At this point last year, Slim Chickens was on a roll. The Fayetteville, Arkansas–based brand had opened more than 100 restaurants and had 29 debuts planned for 2020, as well as dozens of additional deals in its development pipeline.
Then COVID-19 slammed the brakes on the momentum.
“People took a wait-and-see approach,” says Slim Chickens vice president of franchise development Jackie Lobdell.
As Slim Chickens quickly responded to the pandemic’s tumult, doubling down on efficiencies in its drive thrus and cultivating safe, speedy service, store performance stabilized and then surged. Prospective franchisees, meanwhile, took note and forged ahead with their development deals. After opening 15 stores in 2020, the chain plans to open more than 60 stores in 2021.
“A lot of well-capitalized franchise restaurant groups recognize the opportunity out there, so they’re signing on with us,” Lobdell says.
When it comes to franchising, many quick-service brands carry an optimistic tone into 2021, though they simultaneously acknowledge some interesting changes spurred by a global pandemic that has ignited uncertainty, urged reflection, and altered the calculus of those evaluating quick-service franchises. Here are eight ways that franchises are adapting to the pandemic with one eye on future growth.

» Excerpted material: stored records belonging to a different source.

(** * scopus_scraper: a shallow embedding of the fetch client, the schemes,
      the database connector and the driver, with the properties of the
      specification stated over it.

    Layout:
    - [Py]       Python values that the code manipulates, exceptions, and a
                 small state-and-exception monad;
    - [models]   core/db/models.py, the declarative table metadata;
    - [engine]   the PostgreSQL statements the connector issues
                 (INSERT .. ON CONFLICT), over an explicit table store;
    - [schemes]  core/schemes.py, the validated entities and their dumps,
                 and the "before" validators over a heap of dicts and lists;
    - [connector] core/db/connector.py;
    - [scraper]  core/scraper.py, the session and the retry wrapper;
    - [main]     main.py. *)

From Stdlib Require Import ZArith QArith Lia Lqa.
From stdpp Require Import base option list gmap strings fin_maps.

Local Open Scope Z_scope.
Local Open Scope string_scope.
Local Open Scope list_scope.

(* ===================================================================== *)
(** * Python-level basics *)
(* ===================================================================== *)

Module Py.

(** Exception classes that the program raises, catches or lets through.
    [bases] gives the direct base classes as the libraries declare them. *)
Inductive exception :=
  (* builtins *)
  | ValueError | TypeError | AttributeError | KeyError | NameError
  | UnboundLocalError
  (* requests.exceptions *)
  | RequestException | InvalidJSONError | JSONDecodeError | HTTPError
  | ConnectionError | ProxyError | SSLError | Timeout | ConnectTimeout
  | ReadTimeout | TooManyRedirects | ChunkedEncodingError
  (* pydantic *)
  | ValidationError
  (* sqlalchemy.exc *)
  | SQLAlchemyError | CompileError | StatementError | DBAPIError
  | DatabaseError | IntegrityError | ProgrammingError | DataError
  | OperationalError.

#[export] Instance exception_eq_dec : EqDecision exception.
Proof. solve_decision. Defined.

Definition bases (e : exception) : list exception :=
  match e with
  | ValueError | TypeError | AttributeError | KeyError | NameError => []
  | UnboundLocalError => [NameError]
  | RequestException => []
  | InvalidJSONError => [RequestException]
  | JSONDecodeError => [InvalidJSONError; ValueError]
  | HTTPError => [RequestException]
  | ConnectionError => [RequestException]
  | ProxyError => [ConnectionError]
  | SSLError => [ConnectionError]
  | Timeout => [RequestException]
  | ConnectTimeout => [ConnectionError; Timeout]
  | ReadTimeout => [Timeout]
  | TooManyRedirects => [RequestException]
  | ChunkedEncodingError => [RequestException]
  | ValidationError => [ValueError]
  | SQLAlchemyError => []
  | CompileError => [SQLAlchemyError]
  | StatementError => [SQLAlchemyError]
  | DBAPIError => [StatementError]
  | DatabaseError => [DBAPIError]
  | IntegrityError | ProgrammingError | DataError | OperationalError =>
      [DatabaseError]
  end.

(** [issubclass_ n e c]: [c] is reached from [e] in at most [n] steps along
    [bases].  No chain above is longer than five. *)
Fixpoint issubclass_ (n : nat) (e c : exception) : bool :=
  bool_decide (e = c) ||
  match n with
  | O => false
  | S n' => existsb (fun b => issubclass_ n' b c) (bases e)
  end.

Definition issubclass (e c : exception) : bool := issubclass_ 6 e c.

(** [isinstance(e, (c1, c2, ...))] for a raised exception of class [e]. *)
Definition isinstance (e : exception) (classes : list exception) : bool :=
  existsb (issubclass e) classes.

(** What running a piece of code gives: a value, or a raised exception. *)
Inductive outcome (A : Type) :=
  | Return (a : A)
  | Raise (e : exception).
Arguments Return {A} a.
Arguments Raise {A} e.

(** State and exceptions: the state survives a raise, as Python objects do. *)
Definition M (St A : Type) : Type := St -> outcome A * St.

Definition ret {St A} (a : A) : M St A := fun s => (Return a, s).
Definition raise {St A} (e : exception) : M St A := fun s => (Raise e, s).
Definition bind {St A B} (m : M St A) (k : A -> M St B) : M St B :=
  fun s => match m s with
           | (Return a, s') => k a s'
           | (Raise e, s') => (Raise e, s')
           end.
Definition get {St} : M St St := fun s => (Return s, s).
Definition put {St} (s : St) : M St unit := fun _ => (Return tt, s).
Definition modify {St} (f : St -> St) : M St unit := fun s => (Return tt, f s).

(** [for x in xs: body x]. *)
Fixpoint for_each {St A} (xs : list A) (body : A -> M St unit) : M St unit :=
  match xs with
  | [] => ret tt
  | x :: xs' => bind (body x) (fun _ => for_each xs' body)
  end.

(** [try: m  except <classes>: handler]; the first clause whose classes
    match the raised exception runs, later clauses are not looked at. *)
Definition try_except {St A} (m : M St A)
    (clauses : list (list exception * (exception -> M St A))) : M St A :=
  fun s =>
    match m s with
    | (Return a, s') => (Return a, s')
    | (Raise e, s') =>
        (fix pick cls :=
           match cls with
           | [] => (Raise e, s')
           | (classes, handler) :: rest =>
               if isinstance e classes then handler e s' else pick rest
           end) clauses
    end.

(** The same with a budget: [None] when the budget ran out before the
    code had returned or raised. *)
Definition PM (St A : Type) : Type := St -> option (outcome A * St).

Definition pret {St A} (a : A) : PM St A := fun s => Some (Return a, s).
Definition praise {St A} (e : exception) : PM St A :=
  fun s => Some (Raise e, s).
Definition pbind {St A B} (m : PM St A) (k : A -> PM St B) : PM St B :=
  fun s => match m s with
           | Some (Return a, s') => k a s'
           | Some (Raise e, s') => Some (Raise e, s')
           | None => None
           end.
Definition lift {St A} (m : M St A) : PM St A := fun s => Some (m s).

Definition ptry_except {St A} (m : PM St A)
    (clauses : list (list exception * (exception -> PM St A))) : PM St A :=
  fun s =>
    match m s with
    | None => None
    | Some (Return a, s') => Some (Return a, s')
    | Some (Raise e, s') =>
        (fix pick cls :=
           match cls with
           | [] => Some (Raise e, s')
           | (classes, handler) :: rest =>
               if isinstance e classes then handler e s' else pick rest
           end) clauses
    end.

(** What [response.json()] builds: a tree of fresh objects. *)
#[warnings="-register-all"]
Inductive json :=
  | JNull
  | JBool (b : bool)
  | JInt (z : Z)
  | JStr (s : string)
  | JList (items : list json)
  | JDict (items : list (string * json)).

(** The pieces of an f-string: literal text and formatted values. *)
Inductive fragment := Lit (s : string) | Fmt (v : json).

(** [d.get(key)] on a dict given by its items. *)
Fixpoint assoc {A} (key : string) (items : list (string * A)) : option A :=
  match items with
  | [] => None
  | (k, v) :: rest => if String.eqb k key then Some v else assoc key rest
  end.

(** Truth value of a JSON value. *)
Definition truthy (v : json) : bool :=
  match v with
  | JNull => false
  | JBool b => b
  | JInt z => negb (Z.eqb z 0)
  | JStr s => negb (String.eqb s "")
  | JList items => match items with [] => false | _ => true end
  | JDict items => match items with [] => false | _ => true end
  end.

End Py.

Declare Scope py_scope.
Delimit Scope py_scope with py.
Notation "x <- m ;; k" := (Py.bind m (fun x => k))
  (at level 100, m at next level, right associativity) : py_scope.
Notation "m ;;; k" := (Py.bind m (fun _ => k))
  (at level 100, right associativity) : py_scope.

Declare Scope pyf_scope.
Delimit Scope pyf_scope with pyf.
Notation "x <- m ;; k" := (Py.pbind m (fun x => k))
  (at level 100, m at next level, right associativity) : pyf_scope.
Notation "m ;;; k" := (Py.pbind m (fun _ => k))
  (at level 100, right associativity) : pyf_scope.

(* ===================================================================== *)
(** * core/db/models.py *)
(* ===================================================================== *)

Module models.

(** [Column(...)]: SQLAlchemy's defaults are [nullable=True] (except for a
    primary key), [unique=False], no foreign key.  Column types are not kept:
    every record the connector writes comes out of a typed scheme. *)
Record Column := mk_column {
  name : string;
  primary_key : bool;
  nullable : bool;
  unique : bool;
  autoincrement : bool;
  ForeignKey : option (string * string)
}.

Definition col (n : string) (null : bool) : Column :=
  mk_column n false null false false None.
Definition col_unique (n : string) (null : bool) : Column :=
  mk_column n false null true false None.
Definition col_pk (n : string) : Column :=
  mk_column n true false false false None.
Definition col_serial (n : string) : Column :=
  mk_column n true false false true None.
Definition col_fk (n : string) (null uniq : bool) (t c : string) : Column :=
  mk_column n false null uniq false (Some (t, c)).

(** A declarative class: its table name, its columns, and the
    [UniqueConstraint]s of [__table_args__]. *)
Record Base := mk_model {
  __tablename__ : string;
  columns : list Column;
  __table_args__ : list (list string)
}.
(** [len(self) == 1 and len(self[0].quanta) == 1] *)
Definition is_split_graph (self : QuantumGraph) : bool :=
  match self with
  | [item] => bool_decide (length (quanta item) = 1%nat)
  | _ => false
  end.

(** The loop over [chain.from_iterable(quantum.predictedInputs.values())]
    that fills [prereq]. *)
Definition prereq_step (self : QuantumGraph)
    (outs : gmap (string * DataId) nat)
    (prereq : list nat) (dataRef : DatasetRef) : result Exc (list nat) :=
  match ref_id dataRef with
  | Some _ => Ok prereq
  | None =>
      match outs !! key_of dataRef with
      | Some producer => Ok (prereq ++ [producer])
      | None =>
          if is_split_graph self then Ok prereq
          else Raise (KeyError (key_of dataRef))
      end
  end.

Definition find_prereq (self : QuantumGraph)
    (outs : gmap (string * DataId) nat) (q : Quantum)
  : result Exc (list nat) :=
  for_each (prereq_step self outs) (concat (predictedInputs q).*2) [].

(** The loop over [chain.from_iterable(quantum.outputs.values())]. *)
Definition update_outputs (index : nat)
    (outs : gmap (string * DataId) nat) (q : Quantum)
  : gmap (string * DataId) nat :=
  foldl (λ o dataRef, <[key_of dataRef := index]> o) outs
        (concat (outputs q).*2).

(** One quantum: its dependencies, the update of [outputs], and the
    record that is yielded. [id_keyword] is the keyword under which the
    running index is passed to the constructor. *)
Definition visit (id_keyword : string) (self : QuantumGraph)
    (index : nat) (outs : gmap (string * DataId) nat)
    (t : TaskDef) (q : Quantum)
  : result Exc (QuantumIterData * gmap (string * DataId) nat) :=
  let? prereq := find_prereq self outs q in
  let outs' := update_outputs index outs q in
  let? record :=
    QuantumIterData_init
      [(id_keyword, AInt index); ("quantum", AQuantum q);
       ("taskDef", ATaskDef t); ("dependencies", ADeps (list_to_set prereq))] in
  Ok (record, outs').

Fixpoint visit_all (id_keyword : string) (self : QuantumGraph)
    (index : nat) (outs : gmap (string * DataId) nat)
    (todo : list (TaskDef * Quantum)) : Gen Exc QuantumIterData :=
  match todo with
  | [] => ([], None)
  | (t, q) :: rest =>
      match visit id_keyword self index outs t q with
      | Raise e => ([], Some e)
      | Ok (record, outs') =>
          let r := visit_all id_keyword self (S index) outs' rest in
          (record :: r.1, r.2)
      end
  end.

Definition quanta_of (nodes : list QuantumGraphTaskNodes)
  : list (TaskDef * Quantum) :=
  nodes ≫= λ item, (λ q, (taskDef item, q)) <$> quanta item.

Definition traverse_with (id_keyword : string) (self : QuantumGraph)
  : Gen Exc QuantumIterData :=
  let ordered := orderedTaskNodes self in
  let r := visit_all id_keyword self 0 ∅ (quanta_of ordered.1) in
  (r.1, match r.2 with Some e => Some e | None => ordered.2 end).

(** [QuantumGraph.traverse]: the record is built with
    [QuantumIterData(index=index, quantum=..., taskDef=..., dependencies=...)]. *)
Definition traverse (self : QuantumGraph) : Gen Exc QuantumIterData :=
  traverse_with "index" self.

(** ** The constructor call *)

Lemma QuantumIterData_init_index i q t d :
  QuantumIterData_init
    [("index", AInt i); ("quantum", AQuantum q);
     ("taskDef", ATaskDef t); ("dependencies", ADeps d)]
  = Raise (TypeError "__init__() got an unexpected keyword argument" "index").
Proof. reflexivity. Qed.

Lemma QuantumIterData_init_quantumId i q t d :
  QuantumIterData_init
    [("quantumId", AInt i); ("quantum", AQuantum q);
     ("taskDef", ATaskDef t); ("dependencies", ADeps d)]
  = Ok {| quantumId := i; quantum := q; qid_taskDef := t; dependencies := d |}.
Proof. reflexivity. Qed.

(** As written, no quantum gets past the constructor. *)
Lemma visit_index_raises self index outs t q :
  ∃ e, visit "index" self index outs t q = Raise e.
Proof.
  unfold visit. destruct (find_prereq self outs q) as [prereq|e].
  - unfold rbind at 1. rewrite QuantumIterData_init_index. by eexists.
  - by eexists.
Qed.

Lemma traverse_yields_nothing self : (traverse self).1 = [].
Proof.
  unfold traverse, traverse_with. simpl.
  destruct (quanta_of _) as [|[t q] rest]; simpl; [done|].
  destruct (visit_index_raises self 0%nat ∅ t q) as [e ->]. done.
Qed.

Lemma traverse_raises self t q rest :
  quanta_of (orderedTaskNodes self).1 = (t, q) :: rest →
  ∃ e, traverse self = ([], Some e).
Proof.
  intros Hq. unfold traverse, traverse_with. rewrite Hq. simpl.
  destruct (visit_index_raises self 0%nat ∅ t q) as [e ->]. simpl. eauto.
Qed.
(** X22. A check of an entry whose identifier is its service followed by
    [-1], as the entries of the list and the one [handleSave] schedules
    are, lands on the list's entry for that service and on no other,
    whether or not the keys agree: once the request is settled that entry
    carries the status and is no longer marked as being checked, and
    every other entry is as it was. A rejected request leaves a status
    that is not valid, lists no models and carries a non-empty message:
    the detail of the response if it has a non-empty one. *)
Theorem checkApiKeyStatus_lands_on_service (a : ApiKey)
    (answer : option string + ApiKeyStatus) (st : Storage) :
  key_id a = key_service a +:+ "-1" ->
  let status := match answer with
                | inr status => status
                | inl detail => errorStatus a detail
                end in
  checkApiKeyStatus a answer (loadApiKeys st)
  = map (fun k => if decide (key_service k = key_service a)
                  then withStatus (Some status) false k else k)
      (loadApiKeys st) /\
  (forall detail, answer = inl detail ->
     is_valid status = false /\ available_models status = [] /\
     truthy (status_error status) = true /\
     (truthy detail = true -> status_error status = detail)).
Proof.
  intros Ha status. split.
  - rewrite checkApiKeyStatus_map. apply map_ext_Forall.
    eapply Forall_impl; [apply loadApiKeys_ids|]. cbn beta.
    intros k Hk. rewrite (same_key_by_service a k Ha Hk).
    now rewrite decide_bool_decide.
  - intros detail ->. subst status. cbn. unfold js_or.
    destruct (truthy detail) eqn:Hd; repeat split; try done.
Qed.

Lemma checkApiKeyStatus_lands_on_service_witness :
  let a := {| key_id := "groq-1"; key_service := "groq";
              key_value := "gsk_1"; isActive := false;
              key_status := None; checkingStatus := false |} in
  let st := setLocal "groq_api_key" " gsk_1 "
              (setLocal "gemini_api_key" "AIza" emptyStorage) in
  map (fun k => (key_service k, is_valid <$> key_status k))
    (checkApiKeyStatus a (inl None) (loadApiKeys st))
  = [("gemini", None); ("groq", Some false)].
Proof.
  cbv zeta.
  rewrite (proj1 (checkApiKeyStatus_lands_on_service
    {| key_id := "groq-1"; key_service := "groq"; key_value := "gsk_1";
       isActive := false; key_status := None; checkingStatus := false |}
    (inl None)
    (setLocal "groq_api_key" " gsk_1 "
       (setLocal "gemini_api_key" "AIza" emptyStorage))
    eq_refl)).
  vm_compute. reflexivity.
Defined.

(** X23. [handleAdd] does nothing while the key of the form is empty or
    white space only. Otherwise it stores the trimmed key under the
    service of the form and resets the form; for one of the four services
    the list then shows the trimmed key, and the check that is scheduled
    is a check of exactly the key that was stored. For any other service
    nothing is scheduled and the list is as loaded before. *)
Theorem handleAdd_stores_trimmed (st : Storage) (m : Manager) :
  let service := fst (newKey m) in
  let key := trim (snd (newKey m)) in
  let '(st', m', scheduled) := handleAdd st m in
  if decide (key = "") then st' = st /\ m' = m /\ scheduled = None
  else
    st' = setLocal (service +:+ "_api_key") key st /\
    newKey m' = ("gemini", "") /\ editingId m' = None /\
    (service ∈ service_names ->
       shown_key service (apiKeys m') = Some key /\
       exists a, scheduled = Some a /\ key_service a = service /\
                 key_value a = key /\ key_id a = service +:+ "-1") /\
    (service ∉ service_names ->
       scheduled = None /\ apiKeys m' = loadApiKeys st).
Proof.
  cbv zeta. unfold handleAdd. rewrite truthy_Some.
  destruct (decide (trim (newKey m).2 = "")) as [He|Hne].
  - rewrite bool_decide_false by tauto. tauto.
  - rewrite bool_decide_true by exact Hne.
    rewrite handleSave_cases. cbn zeta. cbn [apiKeys editingId newKey].
    rewrite trim_idempotent, truthy_Some, bool_decide_true by exact Hne.
    repeat split.
    + rewrite shown_key_load, decide_True by assumption.
      unfold setLocal. cbn [localStorage]. rewrite lookup_insert_eq.
      now rewrite truthy_Some_ne.
    + rewrite bool_decide_true by assumption. cbn. eauto.
    + now rewrite bool_decide_false.
    + apply loadApiKeys_reads. intros s Hs.
      unfold setLocal. cbn [localStorage]. apply lookup_insert_ne.
      intros E. apply append_cancel_r in E. congruence.
Qed.

Example handleAdd_demo :
  let m := {| apiKeys := []; editingId := None;
              newKey := ("groq", "  gsk_1 ") |} in
  shown_key "groq" (apiKeys (handleAdd emptyStorage m).1.2) = Some "gsk_1" /\
  (key_value <$> (handleAdd emptyStorage m).2) = Some "gsk_1".
Proof. vm_compute. split; reflexivity. Qed.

Drilling down on the numbers
To be certain, the numbers always mattered. Prospective franchisees have long examined key metrics like ROI and AUV before signing deals. But now, given the risk and uncertainty COVID-19 put on everyone’s platter, franchisees are especially putting brands through the due diligence ringer.
“These folks aren’t in business for their personal health,” Lobdell says. “Ultimately, they want to make money.”
At Wienerschnitzel, the Irvine, California–based hot dog chain with more than 300 stores across 10 states, director of franchise development Ted Milburn openly touts the company’s impressive 2020 output, including a 22 percent average sales increase across the brand from May 1 to October 31. Capitalizing on its drive thrus, All-American comfort food, and low food costs, Milburn eagerly shows interested franchisees real-world results.
“We had a number of franchise owners experience record-high sales, and that makes for a compelling, meaningful story,” he says.
Keeping a critical eye on support
After diving into the numbers, many interested franchisees are also probing the support that a brand provides. While franchisees always expect cooperation from the corporate office, they are more tuned in than ever to the support and service a franchisor offers and desire a partnership rooted in responsiveness and collaboration.
Facing COVID-19’s curveball, the 75-unit Vitality Bowls chain held weekly phone calls with franchisees focused on helping them endure the pandemic. The company provided materials to help individual stores hit on safety measures, shared financial and operational information, and fed franchisees tangible direction on how to corral sales, such as leveraging digital avenues, loyalty, and donation programs.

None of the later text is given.